Finding Joy in the Midst of the Battle
I have a daily battle with stress and anxiety. Sometimes I win and sometimes it wins. I am the type of person who is more prone to anxiety, and as my daughter's medical issues have become more complex, instead of experiencing occasional anxiety that is easy to control, it has become something that can quickly dominate my life if I am not careful.
I am sure that most everyone has experienced butterflies in the stomach. You notice them, but it's not really a big deal. Over the last few months, the butterflies that were mere flutters in my stomach turned into alligators eating my stomach. My stress levels were getting to a point where they were affecting me physically, and I entered into a vicious cycle of anxiety = stress = physical symptoms = more anxiety. Well, you see where that can lead, and I know I am not the only person who has gotten caught up in this cycle!
Strategies for Finding Peace
During a particularly low time, I began looking for ways to relieve my stress. I was already taking daily anti-anxiety medications, but I was still having physical pain, exhaustion, and depression, and it literally was taking over my life. I could barely function. I started taking a yoga class at our local YMCA. In that class, I learned to breathe deeply and to quietly stretch my body in ways that were healing. During the times of quiet breathing, I prayed for peace and strength. It did help, and I found that I could find times at home to just breathe or gently stretch and it would refresh me.
I also signed up for a women's Bible study at my church; it was a study about our attitudes and how we can choose to live a fearful lifestyle or a life filled with the joy of trusting God. In the very first week of the study, I realized that I was choosing to live in a wilderness of fear, anxiety, and loneliness. I was letting my emotions rule over me, and I obsessed over any negative feelings that I had, feeling worse and worse. I was complaining a lot, both inwardly and outwardly.

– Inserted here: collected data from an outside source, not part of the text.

(* ===== verification/PaxosServices.v ===== *)
(** * The servers over Unix sockets: paxos/paxos.go, kvpaxos, paxos-shardkv,
    paxos-shardmaster, diskv, pbservice, viewservice

    The Paxos library and the servers built on it are skeletons: their RPC
    handlers and the agreement protocol are not written.  What they have is the
    life of a server process: it starts, registers its handlers, listens, runs
    the accept loop of Accept.v, and is killed, together with the Paxos peer it
    contains.  Whether [net.Listen] succeeds is an input. *)

From S2P Require Import Prelude GoBase GoStrings Clerks Services Accept AcceptSafety.

(** ** The Paxos library *)

Inductive Fate := Decided | Pending | Forgotten.

(** [px_own] is whether the peer has a listener of its own ([l] is not nil). *)
Record Paxos := mkPaxos {
  px_flags : flags;
  px_own : bool;
  px_peers : list string;
  px_me : nat;
}.

Definition px_set_flags (f : flags) (px : Paxos) : Paxos :=
  mkPaxos f (px_own px) (px_peers px) (px_me px).

(** The agreement protocol is not written. *)
Definition Paxos_Start {V} (seq : Z) (v : V) (px : Paxos) : Paxos := px.
Definition Paxos_Done (seq : Z) (px : Paxos) : Paxos := px.
Definition Paxos_Max (px : Paxos) : Z := 0.
Definition Paxos_Min (px : Paxos) : Z := 0.
Definition Paxos_Status {V} (seq : Z) (px : Paxos) : Fate * option V := (Pending, None).

Definition Paxos_Kill (px : Paxos) : Paxos :=
  let f := kill_store (px_flags px) in
  px_set_flags (if px_own px then kill_close f else f) px.
Definition Paxos_isdead (px : Paxos) : bool := isdead (px_flags px).
Definition Paxos_setunreliable (what : bool) (px : Paxos) : Paxos :=
  px_set_flags (setunreliable what (px_flags px)) px.
Definition Paxos_isunreliable (px : Paxos) : bool := isunreliable (px_flags px).

(** [Make]; [rpcs] is whether the caller passes its own RPC server.  Only
    without one the peer listens and runs the loop. *)
Definition Paxos_Make (peers : list string) (me : nat) (rpcs listens : bool)
    : result Paxos :=
  if rpcs then Ok (mkPaxos (mkFlags 0 0 0 false) false peers me)
  else
    rbind (oget (peers !! me) Panic) (λ _,
    if listens then Ok (mkPaxos (mkFlags 0 0 0 true) true peers me) else Fatal).

Definition Paxos_accept : bool → Z → world → option world := loop_step paxos_loop.

(** ** Servers *)

(** The fields that all servers have, with what each adds. *)
Record server (D : Type) := mkServer {
  sv_flags : flags;
  sv_px : option Paxos;
  sv_data : D;
}.
Arguments mkServer {D} _ _ _.
Arguments sv_flags {D} _.
Arguments sv_px {D} _.
Arguments sv_data {D} _.

(** [kill]: the flag, the listener, the Paxos peer. *)
Definition kill {D} (s : server D) : server D :=
  mkServer (kill_close (kill_store (sv_flags s))) (Paxos_Kill <$> sv_px s) (sv_data s).
Definition server_setunreliable {D} (what : bool) (s : server D) : server D :=
  mkServer (setunreliable what (sv_flags s)) (sv_px s) (sv_data s).

(** What [StartServer] does after filling the fields: with a Paxos peer that
    uses the server's RPC server, listen on [servers[me]]. *)
Definition start_on_paxos {D} (servers : list string) (me : nat) (listens : bool) (data : D)
    : result (server D) :=
  rbind (Paxos_Make servers me true listens) (λ px,
  rbind (oget (servers !! me) Panic) (λ _,
  if listens then Ok (mkServer (mkFlags 0 0 0 true) (Some px) data) else Fatal)).

Definition start_alone {D} (listens : bool) (data : D) : result (server D) :=
  if listens then Ok (mkServer (mkFlags 0 0 0 true) None data) else Fatal.

(** *** kvpaxos *)

Record KVPaxos := mkKVPaxos { kvp_me : nat }.
Record KVP_PutAppendArgs := mkKVPPutAppendArgs {
  kvp_Key : string;
  kvp_Val : string;
  kvp_Op : string;
}.
Record KVP_PutAppendReply := mkKVPPutAppendReply { kvp_PErr : string }.
Record KVP_GetArgs := mkKVPGetArgs { kvp_GKey : string }.
Record KVP_GetReply := mkKVPGetReply { kvp_Err : string; kvp_Value : string }.
Definition KVPaxos_Get (args : KVP_GetArgs) (reply : KVP_GetReply) (kv : server KVPaxos)
    : server KVPaxos * KVP_GetReply := (kv, reply).
Definition KVPaxos_PutAppend (args : KVP_PutAppendArgs) (reply : KVP_PutAppendReply)
    (kv : server KVPaxos) : server KVPaxos * KVP_PutAppendReply := (kv, reply).
Definition KVPaxos_kill : server KVPaxos → server KVPaxos := kill.
Definition KVPaxos_isdead (kv : server KVPaxos) : bool := isdead (sv_flags kv).
Definition KVPaxos_setunreliable : bool → server KVPaxos → server KVPaxos :=
  server_setunreliable.
Definition KVPaxos_isunreliable (kv : server KVPaxos) : bool := isunreliable (sv_flags kv).
Definition KVPaxos_StartServer (servers : list string) (me : nat) (listens : bool)
    : result (server KVPaxos) := start_on_paxos servers me listens (mkKVPaxos me).
Definition KVPaxos_accept : bool → Z → world → option world := loop_step kvpaxos_loop.

Record KVP_Clerk := mkKVPClerk { kvp_servers : list string }.
Definition KVP_MakeClerk (servers : list string) : KVP_Clerk := mkKVPClerk servers.
Definition KVP_Clerk_Get (ck : KVP_Clerk) (key : string) : string := "".
Definition KVP_Clerk_PutAppend (ck : KVP_Clerk) (key value op : string) : KVP_Clerk := ck.
Definition KVP_Clerk_Put (ck : KVP_Clerk) (key value : string) : KVP_Clerk :=
  KVP_Clerk_PutAppend ck key value "Put".
Definition KVP_Clerk_Append (ck : KVP_Clerk) (key value : string) : KVP_Clerk :=
  KVP_Clerk_PutAppend ck key value "Append".

(** *** paxos-shardkv *)

Record PShardKV := mkPShardKV { psk_me : nat; psk_gid : Z; psk_sm : list string }.
Record PSK_PutAppendArgs := mkPSKPutAppendArgs {
  psk_Key : string;
  psk_Value : string;
  psk_Op : string;
}.
Record PSK_PutAppendReply := mkPSKPutAppendReply { psk_PErr : string }.
Record PSK_GetArgs := mkPSKGetArgs { psk_GKey : string }.
Record PSK_GetReply := mkPSKGetReply { psk_GErr : string; psk_GValue : string }.
Definition PShardKV_Get (args : PSK_GetArgs) (reply : PSK_GetReply) (kv : server PShardKV)
    : server PShardKV * PSK_GetReply := (kv, reply).
Definition PShardKV_PutAppend (args : PSK_PutAppendArgs) (reply : PSK_PutAppendReply)
    (kv : server PShardKV) : server PShardKV * PSK_PutAppendReply := (kv, reply).
Definition PShardKV_tick (kv : server PShardKV) : server PShardKV := kv.
Definition PShardKV_kill : server PShardKV → server PShardKV := kill.
Definition PShardKV_isdead (kv : server PShardKV) : bool := isdead (sv_flags kv).
Definition PShardKV_Setunreliable : bool → server PShardKV → server PShardKV :=
  server_setunreliable.
Definition PShardKV_isunreliable (kv : server PShardKV) : bool := isunreliable (sv_flags kv).
Definition PShardKV_StartServer (gid : Z) (shardmasters servers : list string) (me : nat)
    (listens : bool) : result (server PShardKV) :=
  start_on_paxos servers me listens (mkPShardKV me gid shardmasters).
Definition PShardKV_accept : bool → Z → world → option world :=
  loop_step paxos_shardkv_loop.

(** *** paxos-shardmaster *)

Record PShardMaster := mkPShardMaster { psm_me : nat; psm_configs : list Config }.
Definition PShardMaster_op (args : PaxosShardMaster.OpArgs) (sm : server PShardMaster)
    : server PShardMaster := sm.
Record PSM_QueryArgs := mkPSMQueryArgs { psm_Num : Z }.
Record PSM_QueryReply := mkPSMQueryReply { psm_Config : Config }.
Definition PShardMaster_Query (args : PSM_QueryArgs) (reply : PSM_QueryReply)
    (sm : server PShardMaster) : server PShardMaster * PSM_QueryReply := (sm, reply).
Definition PShardMaster_Kill : server PShardMaster → server PShardMaster := kill.
Definition PShardMaster_isdead (sm : server PShardMaster) : bool := isdead (sv_flags sm).
Definition PShardMaster_setunreliable : bool → server PShardMaster → server PShardMaster :=
  server_setunreliable.
Definition PShardMaster_isunreliable (sm : server PShardMaster) : bool :=
  isunreliable (sv_flags sm).
Definition PShardMaster_StartServer (servers : list string) (me : nat) (listens : bool)
    : result (server PShardMaster) :=
  start_on_paxos servers me listens (mkPShardMaster me [zero_config]).
Definition PShardMaster_accept : bool → Z → world → option world :=
  loop_step paxos_shardmaster_loop.

(** *** diskv *)

Record DisKV := mkDisKV { dkv_me : nat; dkv_gid : Z; dkv_sm : list string; dkv_dir : string }.
Record DKV_PutAppendArgs := mkDKVPutAppendArgs {
  dkv_Key : string;
  dkv_Value : string;
  dkv_Op : string;
}.
Record DKV_GetArgs := mkDKVGetArgs { dkv_GKey : string }.
Definition DisKV_Get (args : DKV_GetArgs) (reply : DisKVClerk.GetReply) (kv : server DisKV)
    : server DisKV * DisKVClerk.GetReply := (kv, reply).
Definition DisKV_PutAppend (args : DKV_PutAppendArgs) (reply : DisKVClerk.PutAppendReply)
    (kv : server DisKV) : server DisKV * DisKVClerk.PutAppendReply := (kv, reply).
Definition DisKV_tick (kv : server DisKV) : server DisKV := kv.
Definition DisKV_kill : server DisKV → server DisKV := kill.
Definition DisKV_isdead (kv : server DisKV) : bool := isdead (sv_flags kv).
Definition DisKV_Setunreliable : bool → server DisKV → server DisKV :=
  server_setunreliable.
Definition DisKV_isunreliable (kv : server DisKV) : bool := isunreliable (sv_flags kv).
Definition DisKV_StartServer (gid : Z) (shardmasters servers : list string) (me : nat)
    (dir : string) (restart listens : bool) : result (server DisKV) :=
  start_on_paxos servers me listens (mkDisKV me gid shardmasters dir).
Definition DisKV_accept : bool → Z → world → option world := loop_step diskv_loop.

(** *** pbservice *)

(** A clerk of the view service: who asks, and the service's address. *)
Record VS_Clerk := mkVSClerk { vck_me : string; vck_server : string }.
Definition VS_MakeClerk (me server : string) : VS_Clerk := mkVSClerk me server.

Record PBServer := mkPBServer { pb_me : string; pb_vs : VS_Clerk }.
Record PB_PutAppendArgs := mkPBPutAppendArgs { pb_Key : string; pb_Val : string }.
Record PB_PutAppendReply := mkPBPutAppendReply { pb_PErr : string }.
Record PB_GetArgs := mkPBGetArgs { pb_GKey : string }.
Record PB_GetReply := mkPBGetReply { pb_Err : string; pb_Value : string }.
Definition PBServer_Get (args : PB_GetArgs) (reply : PB_GetReply) (pb : server PBServer)
    : server PBServer * PB_GetReply := (pb, reply).
Definition PBServer_PutAppend (args : PB_PutAppendArgs) (reply : PB_PutAppendReply)
    (pb : server PBServer) : server PBServer * PB_PutAppendReply := (pb, reply).
Definition PBServer_tick (pb : server PBServer) : server PBServer := pb.
Definition PBServer_kill : server PBServer → server PBServer := kill.
Definition PBServer_isdead (pb : server PBServer) : bool := isdead (sv_flags pb).
Definition PBServer_setunreliable : bool → server PBServer → server PBServer :=
  server_setunreliable.
Definition PBServer_isunreliable (pb : server PBServer) : bool := isunreliable (sv_flags pb).
Definition PBServer_StartServer (vshost me : string) (listens : bool)
    : result (server PBServer) :=
  start_alone listens (mkPBServer me (VS_MakeClerk me vshost)).
Definition PBServer_accept : bool → Z → world → option world := loop_step pbservice_loop.

Record PB_Clerk := mkPBClerk { pbck_vs : VS_Clerk }.
Definition PB_MakeClerk (vshost me : string) : PB_Clerk := mkPBClerk (VS_MakeClerk me vshost).
Definition PB_Clerk_Get (ck : PB_Clerk) (key : string) : string := "???".
Definition PB_Clerk_PutAppend (ck : PB_Clerk) (key value op : string) : PB_Clerk := ck.
Definition PB_Clerk_Put (ck : PB_Clerk) (key value : string) : PB_Clerk :=
  PB_Clerk_PutAppend ck key value "Put".
Definition PB_Clerk_Append (ck : PB_Clerk) (key value : string) : PB_Clerk :=
  PB_Clerk_PutAppend ck key value "Append".

(** *** viewservice *)

Record ViewServer := mkViewServer { vs_me : string }.
Record PingArgs := mkPingArgs { Ping_Me : string; Ping_Viewnum : Z }.
Record PingReply := mkPingReply { Ping_View : ViewClerk.View }.
Record VS_GetArgs := mkVSGetArgs {}.
Record VS_GetReply := mkVSGetReply { VSGet_View : ViewClerk.View }.
Definition ViewServer_Ping (args : PingArgs) (reply : PingReply) (vs : server ViewServer)
    : server ViewServer * PingReply := (vs, reply).
Definition ViewServer_Get (args : VS_GetArgs) (reply : VS_GetReply) (vs : server ViewServer)
    : server ViewServer * VS_GetReply := (vs, reply).
Definition ViewServer_tick (vs : server ViewServer) : server ViewServer := vs.
Definition ViewServer_Kill : server ViewServer → server ViewServer := kill.
Definition ViewServer_isdead (vs : server ViewServer) : bool := isdead (sv_flags vs).
Definition GetRPCCount (vs : server ViewServer) : Z := f_count (sv_flags vs).
Definition ViewServer_StartServer (me : string) (listens : bool) : result (server ViewServer) :=
  start_alone listens (mkViewServer me).
Definition ViewServer_accept : bool → Z → world → option world := loop_step viewservice_loop.

(** The goroutine that calls [tick] once per [PingInterval], which is given in
    nanoseconds, or every quarter of a second, until the server is dead; [deads] are the values of [isdead]
    it sees. *)
Definition PingInterval : Z := 100 * 1000000.
Definition DeadPings : Z := 5.
Fixpoint tick_loop {D} (tick : server D → server D) (deads : list bool) (s : server D)
    : result (server D) :=
  match deads with
  | [] => Blocked
  | true :: _ => Ok s
  | false :: deads => tick_loop tick deads (tick s)
  end.
Definition ViewServer_ticks : list bool → server ViewServer → result (server ViewServer) :=
  tick_loop ViewServer_tick.
Definition DisKV_ticks : list bool → server DisKV → result (server DisKV) :=
  tick_loop DisKV_tick.
Definition PShardKV_ticks : list bool → server PShardKV → result (server PShardKV) :=
  tick_loop PShardKV_tick.
Definition PBServer_ticks : list bool → server PBServer → result (server PBServer) :=
  tick_loop PBServer_tick.

(** The loop ends the first time it finds the server dead. *)
Lemma tick_loop_ends {D} (tick : server D → server D) n deads s :
  tick_loop tick (replicate n false ++ true :: deads) s = Ok (Nat.iter n tick s).
Proof.
  revert s. induction n as [|n IH]; intros s; [done|]. simpl. rewrite IH. f_equal.
  clear IH. induction n as [|n IH]; [done|]. simpl. by rewrite IH.
Qed.

(** ** A server's life *)

(** The accept loop of a server that was just started. *)
Definition loop_of {D} (s : server D) : world := mkWorld (sv_flags s) PTest [] [] [] [] [].

(** [kill], which runs next to the loop. *)
Definition kill_actions : list action := [KillStore; KillClose].

Lemma kill_flags {D} v (s : server D) acts w :
  exec v acts (loop_of s) = Some w → w_flags w = sv_flags s →
  ∃ w', exec v (acts ++ kill_actions) (loop_of s) = Some w' ∧
    w_flags w' = sv_flags (kill s) ∧ w_pc w' = w_pc w.
Proof.
  intros Hx Hf. rewrite accept_exec_app, Hx. simpl. eexists. split; [reflexivity|].
  simpl. by rewrite Hf.
Qed.

(** The Paxos peer inside a server has no listener and no loop of its own, and
    dies with the server. *)
Lemma paxos_inside {D} servers me listens (data : D) s :
  start_on_paxos servers me listens data = Ok s →
  ∃ px, sv_px s = Some px ∧ px_own px = false ∧ Paxos_isdead px = false ∧
    ∃ px', sv_px (kill s) = Some px' ∧ Paxos_isdead px' = true.
Proof.
  unfold start_on_paxos. intros Hs. simpl in Hs. apply rbind_Ok in Hs as (name & _ & Hs).
  destruct listens; [|done]. injection Hs as <-.
  eexists. split_and!; [done..|]. by eexists.
Qed.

I began to take hold of my complaining thoughts and words, and working to turn them into thankfulness. Each morning, while in the shower, I would list off everything I could possibly be thankful for, even if it was as small as hot water and yummy smelling shampoo. This helped me start my day off on the right foot, so to speak. I felt more energetic and happy.
In the evenings, when I got into bed, I started writing in a journal. I am not good at journaling, especially by hand. I made things easy--each evening, I write the date and then I write, “Today I am Thankful for...” I then list five things that I was thankful for that day. Some days it is easy to come up with five things. Other days it is a struggle, but I make sure to always come up with five, even if it is, “I feel thankful that I can go to sleep now.”
I also have put inspiring quotes and encouraging Bible verses on index cards, which I hang up around the house. I read them whenever I walk by. I have a set of cards that I bring with me to hospital stays and doctor appointments. Reading them while I am waiting helps re-focus my thoughts.
This simple change of attitude has greatly helped my stress and anxiety levels. I still struggle almost every day, and it is definitely a change of habit to learn to feel thankful and joyful rather than giving in to stress and negativity.
I am thankful that I have found ways to overcome the stress of daily living with a medically complex child. I absolutely still have my moments of panic, but in those times, I try to remember to breathe, pray, give thanks, and relax. I am able to more fully enjoy my family and my life. To my happiness and amazement, I have found myself overflowing with joy in the most unexpected moments. I have found myself feeling thankful for situations that otherwise would have disheartened me or stressed me out, because I am now able to see the good that comes from them.
Today, I am Thankful for...
Dinner at church
Fresh baked bread
Getting out for a walk
Friends who help out when we are busy with all the medical stuff
What are you thankful for, even in the midst of stress?